In 1960, he won five races, before winning the 1961 Grand National championship with 22 top-five finishes and 34 top-ten finishes out of 46 races, with one win.

One indicator of the personal character of "Gentleman Ned" Jarrett is demonstrated by the decision to sell his 1961 (raced as No. 11) Chevrolet to Wendell Scott (the first NASCAR African American driver) who travelled from his Virginia home to Jarrett's shop on West "A" Street in Newton, NC, to take delivery of the Chevy Bel Air (raced the previous season) when Jarrett changed to Fords in 1962. Scott hauled the old blue coupe away on the back of an open trailer. Bobby Isaac frequented the shop on West A Street during this period when Bud Alman was the crew chief assisted by mechanic "John Carl" Ervin. Ervin later became crew chief to Jarrett and the No. 11 Fords.

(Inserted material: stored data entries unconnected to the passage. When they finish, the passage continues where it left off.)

(** * scorm-again: the run-time engine of [BaseAPI] and [Scorm12API]

    A shallow embedding of [src/BaseAPI.js] (class [BaseAPI], class
    [ScheduledCommit]) and of [Scorm12API], followed by the properties of the
    session life cycle, the path resolver, the error register, the listener
    bus and the commit scheduler.

    Conventions of the embedding.
    - An API instance is a record [session]; every method becomes a function
      from the session to the session after the call and the value returned.
    - A JavaScript exception is a [Throw] completion that carries the session
      as it was mutated up to the throw.
    - Console logging ([apiLog], [console.log]) produces no state and is left
      out.
    - Listener callbacks are opaque: invoking one is recorded in the
      session's [calls] list, in order; what a callback does itself is not
      part of the engine.
    - The resolver walks from the API object.  The walk is embedded for the
      paths rooted at the [cmi] member, the data model, and for the paths
      [listenerArray.<i>.<member>] that end on the operation name or the
      filter of a registration.  A path whose first segment names any other
      member of the API object ([currentState], [lastErrorCode], [settings],
      a method), a walk that continues below a primitive value, and the
      members [childArray] and [initialized] of a collection taken as a path
      segment fall outside the embedding: the resolver answers [None] there,
      and the properties below say which paths they are about. *)

From Stdlib Require Import ZArith List String Ascii Bool Lia DecimalString DecimalZ.
Import ListNotations.
Local Open Scope string_scope.
Local Open Scope Z_scope.

(** ** JavaScript strings *)

Module JsString.

(** [s.split(sep)] for a one-character separator: every occurrence cuts,
    empty pieces are kept, and the result is never empty. *)
Fixpoint split (sep : ascii) (s : string) : list string :=
  match s with
  | EmptyString => [EmptyString]
  | String c r =>
      if Ascii.eqb c sep then EmptyString :: split sep r
      else match split sep r with
           | h :: t => String c h :: t
           | [] => [String c EmptyString]
           end
  end.

Fixpoint startsWith (p s : string) : bool :=
  match p, s with
  | EmptyString, _ => true
  | String a p', String b s' => Ascii.eqb a b && startsWith p' s'
  | String _ _, EmptyString => false
  end.

Fixpoint drop (n : nat) (s : string) : string :=
  match n, s with
  | O, _ => s
  | S n', String _ s' => drop n' s'
  | S _, EmptyString => EmptyString
  end.

(** [s.replace(pat, '')] with a string pattern: the first occurrence of
    [pat] is removed. *)
Fixpoint remove_first (pat s : string) : string :=
  if startsWith pat s then drop (String.length pat) s
  else match s with
       | EmptyString => EmptyString
       | String c r => String c (remove_first pat r)
       end.

(** [s.substr(0, n)] *)
Fixpoint substr0 (n : nat) (s : string) : string :=
  match n, s with
  | S n', String c s' => String c (substr0 n' s')
  | _, _ => EmptyString
  end.

Definition is_digit (c : ascii) : bool :=
  let n := nat_of_ascii c in (48 <=? n)%nat && (n <=? 57)%nat.

Definition digit_value (c : ascii) : Z := Z.of_nat (nat_of_ascii c) - 48.

(** Characters skipped by [parseInt] before the sign: tab, line feed,
    vertical tab, form feed, carriage return and space (the code points of
    the white-space class that fit one byte of a path segment). *)
Definition is_space (c : ascii) : bool :=
  let n := nat_of_ascii c in
  ((9 <=? n)%nat && (n <=? 13)%nat) || (n =? 32)%nat.

Fixpoint skip_spaces (s : string) : string :=
  match s with
  | String c r => if is_space c then skip_spaces r else s
  | EmptyString => EmptyString
  end.

Fixpoint digits_value (acc : Z) (s : string) : Z :=
  match s with
  | String c r => if is_digit c then digits_value (10 * acc + digit_value c) r else acc
  | EmptyString => acc
  end.

Definition starts_with_digit (s : string) : bool :=
  match s with
  | String c _ => is_digit c
  | EmptyString => false
  end.
(** The worker on a request of the proxy for ["agent-object"] that the
    handlers before the actor route let through, leaving [sys0]. *)
Lemma via_worker_proxy id method params sys sys0 :
  url_safe id = true ->
  before_route app (proxy_request (createActor "agent-object" id) method params) sys
  = (inr None, sys0) ->
  via_worker idFromName app
    (proxy_request (createActor "agent-object" id) method params) sys
  = (let i := idFromName (first_segment id) in
     match dispatchRpcCall AgentObject.registry (AgentObject.instance i) (JStr method)
             (JArr (wire_args (default [] params))) (world_of sys0 i) with
     | (inr v, w') =>
         (inr (new_Response (JSON_stringify (JObj [("result", v)])) None),
          store_back sys0 i w')
     | (inl e, w') => (inr (error_response e), store_back sys0 i w')
     end).
Proof.
  intros Hid Hpass. unfold via_worker, app_fetch, bind. rewrite Hpass.
  rewrite actor_route_proxy by (first [ assumption | reflexivity ]).
  cbn [String.eqb Ascii.eqb Bool.eqb]. unfold stub_fetch. cbn zeta.
  rewrite (fetch_rpc _ _ _ _
             (proxy_request_is_rpc (createActor "agent-object" id) method params
                eq_refl Hid)),
          proxy_request_dispatched.
  destruct (dispatchRpcCall _ _ _ _ _) as [[e | v] w']; reflexivity.
Qed.

(** X14: a call through the proxy, for an actor id written with letters,
    digits, [-], [_] and [/] only, that the common headers and the session
    loader of the worker let through, is one dispatch on the durable object
    the actor id names, run in that object's world (its in-memory state
    and its storage); the caller gets the result as JSON renders it, or the
    transport error 500. *)
Theorem callMethod_via_worker (id method : string) (params : option (list JsValue))
    (sys sys0 : Cloud) :
  url_safe id = true ->
  before_route app (proxy_request (createActor "agent-object" id) method params) sys
  = (inr None, sys0) ->
  callMethod (via_worker idFromName app)
    (createActor "agent-object" id) method params sys
  = (let i := idFromName (first_segment id) in
     match dispatchRpcCall AgentObject.registry (AgentObject.instance i) (JStr method)
             (JArr (wire_args (default [] params))) (world_of sys0 i) with
     | (inr v, w') => (inr (wire_result v), store_back sys0 i w')
     | (inl e, w') =>
         (inl (TransportError (status (error_response e))
                              (statusText (error_response e))),
          store_back sys0 i w')
     end).
Proof.
  intros Hid Hpass. unfold callMethod, bind.
  fold (proxy_request (createActor "agent-object" id) method params).
  rewrite (via_worker_proxy _ _ _ _ _ Hid Hpass). cbn zeta.
  destruct (dispatchRpcCall _ _ _ _ _) as [[e | v] w'].
  - reflexivity.
  - unfold JSON_stringify, wire_result. cbn [jsonify].
    destruct (jsonify v) as [doc | ]; reflexivity.
Qed.

(** X16: for an actor name, written with letters, digits, [-] and [_]
    only, that the worker does not serve, every call that the common
    headers and the session loader let through fails with the transport
    error 404, and no durable object is touched. *)
Theorem proxy_unknown_actor (name id method : string)
    (params : option (list JsValue)) (sys sys0 : Cloud) :
  url_safe name = true ->
  url_safe id = true ->
  first_segment name = name ->
  name <> "agent-object" ->
  before_route app (proxy_request (createActor name id) method params) sys
  = (inr None, sys0) ->
  callMethod (via_worker idFromName app)
    (createActor name id) method params sys
  = (inl (TransportError (status actor_not_found) (statusText actor_not_found)), sys0).
Proof.
  intros Hsafe Hid Hname Hne Hpass. unfold callMethod, bind.
  fold (proxy_request (createActor name id) method params).
  unfold via_worker, app_fetch, bind. rewrite Hpass.
  rewrite (actor_route_proxy _ _ _ _ _ _ Hsafe Hid Hname).
  apply String.eqb_neq in Hne. rewrite Hne. reflexivity.
Qed.

(** When the session loader meets a session it must reject, no call
    reaches a durable object: the worker answers with the redirect, which
    is outside the success range. *)
Lemma session_rejected_redirects (request : Request) (sys sys1 sys2 sys3 sys4 : Cloud) :
  setCommonHeaders app request sys = (inr None, sys1) ->
  setupDb app sys1 = (inr tt, sys2) ->
  setupSessionStore app sys2 = (inr tt, sys3) ->
  sessions_load app request sys3 = (SessionUnauthorized, sys4) ->
  via_worker idFromName app request sys
  = match sessions_remove app request sys4 with
    | (inr _, sys5) => (inr (new_Response (PlainText "") (Some 302%Z)), sys5)
    | (inl e, sys5) => (inr (uncaught app e), sys5)
    end.
Proof.
  intros H1 H2 H3 H4.
  unfold via_worker, app_fetch, before_route, session_handler, bind.
  rewrite H1, H2, H3, H4.
  destruct (sessions_remove app request sys4) as [[e | []] sys5]; reflexivity.
Qed.
End WorkerEndToEnd.

(** On the stand-in collaborators every request reaches the actor
    route. *)
Lemma test_app_lets_through (request : Request) (sys : Cloud) :
  before_route test_app request sys = (inr None, sys).
Proof. reflexivity. Qed.

Lemma callMethod_via_worker_witness :
  callMethod (platform := test_platform)
    (via_worker (platform := test_platform) String.length test_app)
    (createActor "agent-object" "session-12345") "addMessage" (Some [JStr "hello"])
    empty_cloud
  = (inr (JStr ("Message " +:+ dquote +:+ "hello" +:+ dquote +:+ " added successfully")),
     store_back empty_cloud 13
       (snd (AgentObject.addMessage (platform := test_platform) [JStr "hello"]
               (world_of empty_cloud 13)))).
Proof.
  rewrite (callMethod_via_worker (platform := test_platform) String.length test_app
             "session-12345" "addMessage" (Some [JStr "hello"]) empty_cloud empty_cloud
             eq_refl eq_refl).
  vm_compute. reflexivity.
Defined.

Lemma proxy_unknown_actor_witness :
  callMethod (platform := test_platform)
    (via_worker (platform := test_platform) String.length test_app)
    (createActor "session-object" "session-12345") "ping" None empty_cloud
  = (inl (TransportError 404 ""), empty_cloud).
Proof.
  apply (proxy_unknown_actor (platform := test_platform) String.length test_app
           "session-object" "session-12345" "ping" None);
    first [ reflexivity | discriminate ].
Defined.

Jarrett was once overheard talking with Alman and  Ervin about the need to "run all the races" to win the championship. Schedules in those days sometimes included more than one race per week. Among the unique tracks of the early era was Bowman Gray Stadium in Winston-Salem, North Carolina, which was actually the area around the football field inside the Bowman Gray Stadium. The race schedule was difficult. The race teams were smaller, often having only one or two paid members. For example, Jarrett required significant effort in order to prepare for the 1963 Daytona 500 race when the latest "fastback" body was introduced by Ford. Alman and Ervin removed (air-chiseled) most of the body from a 1962 Ford "fatback" dirt car. Next, the two air-chiseled the new body from a 1963 fastback and fitted it onto the old body and chassis. This hybrid body  became the car Jarrett drove to third in the "fastback Ford" sweep (top five positions) at Daytona that year.

In 1964, Jarrett joined team owner Bondy Long and with the support of Ford won 15 times (one of which was with Charles Robinson) but lost the championship to Richard Petty. Jarrett picked up his first superspeedway win, at Atlanta Motor Speedway.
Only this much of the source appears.